Am I correct in assuming you could
simply scan the entire pixel line (in
the spatial domain) looking for a for
the minimum oscillation and the
inverse of that smallest oscillation
would be the maximum frequency?
If you have a line of pixels, then the sampling is already done. It's too late to apply an antialiasing filter. The highest frequency that could be present is half the sampling frequency ("1/2px", I guess).
And on a more theoretical note, what
if your sampling input was infinite
(more like the real world)?
Yes, that's when you use the filter. First, you have a continuous function, like a real-life image (infinite sampling rate). Then you filter it to remove everything above fs/2, then you sample it at fs (digitize the image into pixels). Cameras don't actually do any filtering, which is why you get Moire patterns when you photograph bricks, etc.
If you're anti-aliasing computer graphics, you have to think of the ideal continuous mathematical function first, and think through how you would filter it and digitize it to produce the output on the screen.

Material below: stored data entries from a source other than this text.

(* ===== verification/TcpFrame.v ===== *)
(** * What sending leaves alone

    A small program logic over [outcome] ([post Q m]: if [m] returns, its result
    satisfies [Q]) and the frame of the sending half of the pseudo TCP socket:
    [queue], [packet], [transmit] and, as long as the transport does not fail,
    [attempt_send] change none of the fields of the receiving half, collected
    in [rx_view], nor the state of the connection. *)

From Stdlib Require Import ZArith Lia.
From stdpp Require Import prelude gmap list.
From S2P Require Import Prelude TcpFifo TcpBase TcpTypes TcpOps TcpProcess TcpApi TcpDemo TcpState.
Import Fifo Seq Wire State Tcp TcpIn TcpApi Demo StateThm.

Module Frame.

Definition post {A} (Q : A -> Prop) (m : outcome A) : Prop := forall a, m = Ok a -> Q a.

Lemma post_ok {A} (Q : A -> Prop) a : Q a -> post Q (Ok a).
Proof. intros H ? [= <-]. exact H. Qed.

Lemma post_bind {A B} (R : A -> Prop) (Q : B -> Prop) (m : outcome A) (f : A -> outcome B) :
  post R m -> (forall a, R a -> post Q (f a)) -> post Q (m ≫= f).
Proof. intros Hm Hf b H. apply bind_ok in H as (a & Ha & Hb). exact (Hf a (Hm a Ha) b Hb). Qed.

Lemma post_weaken {A} (R Q : A -> Prop) (m : outcome A) :
  post R m -> (forall a, R a -> Q a) -> post Q m.
Proof. intros H HQ a Ha. auto. Qed.

Lemma post_assert n b : post (fun _ => b = true) (c_assert n b).
Proof. intros [] H. by apply c_assert_ok in H. Qed.

Lemma post_fail {A} (Q : A -> Prop) n : post Q (AssertFail n).
Proof. intros ? [=]. Qed.
Lemma post_undef {A} (Q : A -> Prop) : post Q Undef.
Proof. intros ? [=]. Qed.
Lemma post_nofuel {A} (Q : A -> Prop) : post Q NoFuel.
Proof. intros ? [=]. Qed.
Lemma post_any {A} (m : outcome A) : post (fun _ => True) m.
Proof. by intros ? ?. Qed.

(** The fields the sending half does not write. *)
Record RxView := mkRx {
  v_state : PseudoTcpState; v_callbacks : PseudoTcpCallbacks; v_conv : Z;
  v_shutdown : Shutdown; v_fin_ack : bool; v_rlist : list RSegment; v_rbuf_len : Z;
  v_rcv_nxt : Z; v_rcv_wnd : Z; v_rwnd_scale : Z; v_rbuf : PseudoTcpFifo; v_rcv_fin : Z;
  v_read : bool;
}.

Definition rx_view (s : Sock) : RxView :=
  mkRx (state s) (callbacks s) (conv s) (shutdown s) (support_fin_ack s) (rlist s)
    (rbuf_len s) (rcv_nxt s) (rcv_wnd s) (rwnd_scale s) (rbuf s) (rcv_fin s) (bReadEnable s).

(** [s'] has the receiving half of [s]. *)
Definition same_rx (s s' : Sock) : Prop := rx_view s' = rx_view s.

Lemma same_rx_refl s : same_rx s s.
Proof. done. Qed.
Lemma same_rx_trans s1 s2 s3 : same_rx s1 s2 -> same_rx s2 s3 -> same_rx s1 s3.
Proof. unfold same_rx. congruence. Qed.
Lemma same_rx_state s s' : same_rx s s' -> state s' = state s.
Proof. by intros [=]. Qed.

#[global] Instance same_rx_preorder : PreOrder same_rx.
Proof. split; [exact same_rx_refl|exact same_rx_trans]. Qed.

(** Case analysis on the outermost test. *)
Ltac post_if :=
  match goal with
  | |- post _ (if ?b then _ else _) => let E := fresh "E" in destruct b eqn:E
  end.

Lemma frame_get_current_time env s : same_rx s (get_current_time env s).2.
Proof. unfold get_current_time. by destruct (nonzero _). Qed.

Lemma frame_queue s d l f : post (fun r => same_rx s r.2) (queue s d l f).
Proof.
  unfold queue, seg_new. simpl.
  eapply post_bind; [apply post_any|intros ? _].
  eapply post_bind with (R := same_rx s).
  - destruct (last _); [|by apply post_ok].
    eapply post_bind; [apply post_any|intros ? _].
    destruct (_ && _); by apply post_ok.
  - intros s' Hs'. eapply post_bind; [apply post_any|intros [? ?] _]. by apply post_ok.
Qed.

Lemma frame_queue_fin s : post (same_rx s) (queue_fin_message s).
Proof.
  unfold queue_fin_message. eapply post_bind; [apply post_any|intros ? _].
  eapply post_bind; [apply frame_queue|]. intros [? ?] H. by apply post_ok.
Qed.

Lemma frame_queue_rst s : post (same_rx s) (queue_rst_message s).
Proof.
  unfold queue_rst_message. eapply post_bind; [apply post_any|intros ? _].
  eapply post_bind; [apply frame_queue|]. intros [? ?] H. by apply post_ok.
Qed.

Lemma frame_queue_connect s : post (same_rx s) (queue_connect_message s).
Proof.
  unfold queue_connect_message.
  eapply post_bind; [apply frame_queue|]. intros [? ?] H. by apply post_ok.
Qed.

Lemma frame_packet env s q f o l n : post (fun r => same_rx s r.2) (packet env s q f o l n).
Proof.
  unfold packet. eapply post_bind; [apply post_any|intros ? _].
  eapply post_bind; [apply post_any|intros ? _].
  destruct (_ && _); apply post_ok; [done|]. by destruct (0 <? l).
Qed.

Lemma frame_lower_mss fuel : forall s n, post (fun r => same_rx s r.2) (lower_mss fuel s n).
Proof.
  induction fuel as [|fuel IH]; intros s n; cbn [lower_mss]; [apply post_nofuel|].
  destruct (znth _ _); [|apply post_undef]. destruct (_ =? 0); [by apply post_ok|].
  destruct (_ <? n); [by apply post_ok|].
  eapply post_weaken; [apply IH|]. intros r Hr. by etrans; [|exact Hr].
Qed.

Lemma frame_transmit_loop fuel env : forall s id n now,
  post (fun r => same_rx s r.2) (transmit_loop fuel env s id n now).
Proof.
  induction fuel as [|fuel IH]; intros s id n now; cbn [transmit_loop]; [apply post_nofuel|].
  eapply post_bind; [apply post_any|intros g _].
  eapply post_bind; [apply post_any|intros ? _].
  eapply post_bind; [apply frame_packet|]. intros [[] s1] H1; simpl in H1; [by apply post_ok| |by apply post_ok].
  eapply post_bind; [apply frame_lower_mss|]. intros [[] s2] H2; simpl in H2.
  - apply post_ok. by etrans.
  - eapply post_weaken; [apply IH|]. intros r Hr. by repeat (etrans; [eassumption|]).
Qed.

Lemma frame_transmit_sent s id n now : post (same_rx s) (transmit_sent s id n now).
Proof.
  unfold transmit_sent, seg_new. simpl.
  eapply post_bind; [apply post_any|intros g _].
  eapply post_bind with (R := same_rx s).
  { destruct (_ <? _); apply post_ok; [|done]. by destruct (_ =? 0). }
  intros s1 H1. eapply post_bind; [apply post_any|intros g' _].
  eapply post_bind with (R := same_rx s).
  { destruct (_ =? 0); [|by apply post_ok].
    eapply post_bind; [apply post_any|intros ? _]. apply post_ok. by destruct (_ && _). }
  intros s2 H2. apply post_ok. by destruct (_ =? 0).
Qed.

Lemma frame_transmit env s id now : post (fun r => same_rx s r.2) (transmit env s id now).
Proof.
  unfold transmit. eapply post_bind; [apply post_any|intros g _].
  destruct (_ <=? _); [by apply post_ok|].
  eapply post_bind; [apply frame_transmit_loop|]. intros [[] s1] H1; simpl in H1.
  - by apply post_ok.
  - eapply post_bind; [apply frame_transmit_sent|]. intros s2 H2. apply post_ok. by etrans.
Qed.

(** [attempt_send] either keeps the receiving half or closes the connection,
    and keeps the received data even then. *)
Definition same_recv (s s' : Sock) : Prop :=
  rbuf s' = rbuf s /\ rcv_nxt s' = rcv_nxt s /\ rlist s' = rlist s /\
  rcv_fin s' = rcv_fin s /\ support_fin_ack s' = support_fin_ack s.

Lemma same_rx_recv s s' : same_rx s s' -> same_recv s s'.
Proof. by intros [=]. Qed.

Definition same_rx_or_closed (s s' : Sock) : Prop :=
  same_rx s s' \/ state s' = TCP_CLOSED /\ same_recv s s'.

Lemma same_rx_or_closed_trans s s1 s2 :
  same_rx s s1 -> same_rx_or_closed s1 s2 -> same_rx_or_closed s s2.
Proof.
  intros H1 [H2|[H2 H3]]; [left; by etrans|right].
  apply same_rx_recv in H1. unfold same_recv in *. destruct_and!. repeat split; congruence.
Qed.

Lemma frame_attempt_send_loop fuel env : forall s f now,
  post (same_rx_or_closed s) (attempt_send_loop fuel env s f now).
Proof.
  induction fuel as [|fuel IH]; intros s f now; cbn [attempt_send_loop]; [apply post_nofuel|].
  assert (forall s1 f', same_rx s s1 -> post (same_rx_or_closed s) (attempt_send_loop fuel env s1 f' now)) as IH'.
  { intros s1 f' H1. eapply post_weaken; [apply IH|].
    intros s2. by apply same_rx_or_closed_trans. }
  destruct (f ==b sfDuplicateAck).
  { eapply post_bind; [apply frame_packet|]. intros [? s1] H1. by apply IH'. }
  destruct (_ && _).
  { destruct (f ==b sfNone); [apply post_ok; by left|].
    destruct (_ || _); [|apply post_ok; by left].
    eapply post_bind; [apply frame_packet|]. intros [? s1] H1. apply post_ok. by left. }
  destruct (_ && _); [apply post_ok; by left|].
  destruct (unsent_slist s) as [|id ?]; [apply post_ok; by left|].
  eapply post_bind; [apply post_any|intros g _].
  set (s0 := if (_ : bool) then split_unsent _ _ _ _ else _).
  assert (same_rx s s0) as H0 by (subst s0; by destruct (_ && _)).
  eapply post_bind; [apply frame_transmit|]. intros [st s1] H1; simpl in H1.
  destruct (nonzero st).
  - intros s2 Hs2. destruct (closedown_remote_ok s1 st) as (s3 & E & H3 & H4).
    eapply same_rx_or_closed_trans; [etrans; [exact H0|exact H1]|].
    assert (s2 = s3) as -> by congruence. right. split; [done|].
    unfold same_data in H4. by destruct_and!.
  - apply IH'. by etrans.
Qed.

Lemma frame_attempt_send env s f : post (same_rx_or_closed s) (attempt_send env s f).
Proof.
  unfold attempt_send. pose proof (frame_get_current_time env s) as H0.
  destruct (get_current_time env s) as [now s0]. simpl in H0.
  set (s1 := if (_ : bool) then put_cwnd _ _ else _).
  assert (same_rx s s1) as H1 by (etrans; [exact H0|]; subst s1; by destruct (_ <? _)).
  eapply post_weaken; [apply frame_attempt_send_loop|].
  intros s2. by apply same_rx_or_closed_trans.
Qed.

(** Once closed, a socket stays closed. *)
Lemma closed_attempt_send env s f : state s = TCP_CLOSED ->
  post (fun s' => state s' = TCP_CLOSED) (attempt_send env s f).
Proof.
  intros H. eapply post_weaken; [apply frame_attempt_send|].
  intros s' [H'|[H' _]]; [|done]. by rewrite (same_rx_state s s').
Qed.

Lemma post_closedown env s err src :
  post (fun s' => state s' = TCP_CLOSED) (closedown env s err src).
Proof.
  unfold closedown. eapply post_bind; [apply post_any|]. intros s1 _ s2 H2.
  destruct (closedown_remote_ok s1 err) as (s3 & E & H3 & _). congruence.
Qed.

Lemma closed_process env s seg : state s = TCP_CLOSED ->
  post (fun r => state r.2 = TCP_CLOSED) (process env s seg).
Proof.
  intros H. unfold process. destruct (negb _); [by apply post_ok|].
  pose proof (same_rx_state _ _ (frame_get_current_time env s)) as H0.
  destruct (get_current_time env s) as [now s0]. simpl in H0.
  rewrite bool_decide_true by (simpl; congruence). cbn [orb].
  destruct (negb _).
  - eapply post_bind; [apply post_closedown|]. intros s1 H1. by apply post_ok.
  - apply post_ok. simpl. congruence.
Qed.

Lemma closed_notify_clock env s : state s = TCP_CLOSED ->
  post (fun s' => state s' = TCP_CLOSED) (pseudo_tcp_socket_notify_clock env s).
Proof.
  intros H. unfold pseudo_tcp_socket_notify_clock.
  pose proof (same_rx_state _ _ (frame_get_current_time env s)) as H0.
  destruct (get_current_time env s) as [now s0]. simpl in H0.
  rewrite bool_decide_true by congruence. apply post_ok. congruence.
Qed.

Lemma closed_get_next_clock env s t : state s = TCP_CLOSED ->
  post (fun r => state r.2 = TCP_CLOSED) (pseudo_tcp_socket_get_next_clock env s t).
Proof.
  intros H. unfold pseudo_tcp_socket_get_next_clock.
  pose proof (same_rx_state _ _ (frame_get_current_time env s)) as H0.
  destruct (get_current_time env s) as [now s0]. simpl in H0.
  destruct (_ || _).
  { eapply post_bind; [apply post_closedown|]. intros s1 H1. by apply post_ok. }
  repeat case_match; apply post_ok; simpl; congruence.
Qed.

Lemma closed_recv env s n : state s = TCP_CLOSED ->
  post (fun r => state r.2 = TCP_CLOSED) (pseudo_tcp_socket_recv env s n).
Proof.
  intros H. unfold pseudo_tcp_socket_recv.
  do 4 (post_if; [by apply post_ok|]).
  eapply post_bind; [apply post_any|]. intros [[r out] b] _.
  cbv zeta. post_if; [by apply post_ok|].
  eapply post_bind with (R := fun s' => state s' = TCP_CLOSED).
  - post_if; [|by apply post_ok].
    post_if; [by apply closed_attempt_send|by apply post_ok].
  - intros s1 H1. by apply post_ok.
Qed.

Lemma closed_shutdown env s how : state s = TCP_CLOSED ->
  post (fun s' => state s' = TCP_CLOSED) (pseudo_tcp_socket_shutdown env s how).
Proof.
  intros H. unfold pseudo_tcp_socket_shutdown.
  destruct (negb _); [apply post_ok; by destruct (_ ==b _)|].
  destruct how; simpl; rewrite ?H; by apply post_ok.
Qed.

(** CLOSED is final: whatever public operation runs on a closed socket, if
    it returns then the socket is still closed (a packet that arrives only
    makes it send a reset). *)
Theorem closed_is_final (env : Env) (o : Op) (s s' : Sock) :
  state s = TCP_CLOSED -> run_op env o s = Ok s' -> state s' = TCP_CLOSED.
Proof.
  intros H. revert s'. change (post (fun s' => state s' = TCP_CLOSED) (run_op env o s)).
  destruct o; cbn [run_op].
  - unfold pseudo_tcp_socket_connect. rewrite bool_decide_false by congruence. by apply post_ok.
  - apply post_ok. unfold pseudo_tcp_socket_notify_mtu. simpl.
    rewrite bool_decide_false; [done|]. simpl. congruence.
  - by apply closed_notify_clock.
  - eapply post_bind with (R := fun r => state r.2 = TCP_CLOSED).
    + unfold pseudo_tcp_socket_notify_packet, parse.
      destruct (_ <? len); [by apply post_ok|]. destruct (len <? _); [by apply post_ok|].
      do 2 (eapply post_bind; [apply post_any|intros ? _]).
      destruct (parse_header _ _); [by apply closed_process|by apply post_ok].
    + intros [? s1] H1. by apply post_ok.
  - eapply post_bind; [by apply closed_get_next_clock|]. intros [[? ?] s1] H1. by apply post_ok.
  - eapply post_bind; [by apply closed_recv|]. intros [[? ?] s1] H1. by apply post_ok.
  - unfold pseudo_tcp_socket_send. rewrite bool_decide_false by congruence. by apply post_ok.
  - by apply closed_shutdown.
  - unfold pseudo_tcp_socket_close.
    destruct (_ && _); [apply post_closedown|by apply closed_shutdown].
Qed.

Definition closed_sock : Sock :=
  match pseudo_tcp_socket_close env0 sent3 true with Ok s => s | _ => sent3 end.

Lemma closed_is_final_witness : exists s',
  run_op env0 (OpNotifyPacket (data_packet 7 [1]) 25) closed_sock = Ok s' /\
  state s' = TCP_CLOSED.
Proof.
  assert (state closed_sock = TCP_CLOSED) as H by (vm_compute; reflexivity).
  destruct (run_op env0 (OpNotifyPacket (data_packet 7 [1]) 25) closed_sock) as [s'| | |] eqn:E;
    [|exfalso; revert E; vm_compute; discriminate..].
  exists s'. split; [reflexivity|].
  exact (closed_is_final env0 _ closed_sock s' H E).
Defined.

End Frame.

For instance, if you want to generate a square wave with a computer, you can't just naively alternate between maximum and minimum values. That would be just like sampling a real life signal without filtering first. The higher harmonics wrap back into the baseband and cause lots of spurious spikes in the spectrum. You need to generate points as if they were sampled from a filtered continuous mathematical function:
I think this article from the O'Reilly site might also be useful to you ... http://www.onlamp.com/pub/a/python/2001/01/31/numerically.html ... in there they're referring to frequency analysis of sound files but you it gives you the idea.
I think what you need is an application of Fourier Analysis (http://en.wikipedia.org/wiki/Fourier_analysis). I've studied this but never used it so take it with a pinch of salt but I believe if you apply it correctly to your set of numbers you will get a set of frequencies which are components of the series and then you can pick off the highest one.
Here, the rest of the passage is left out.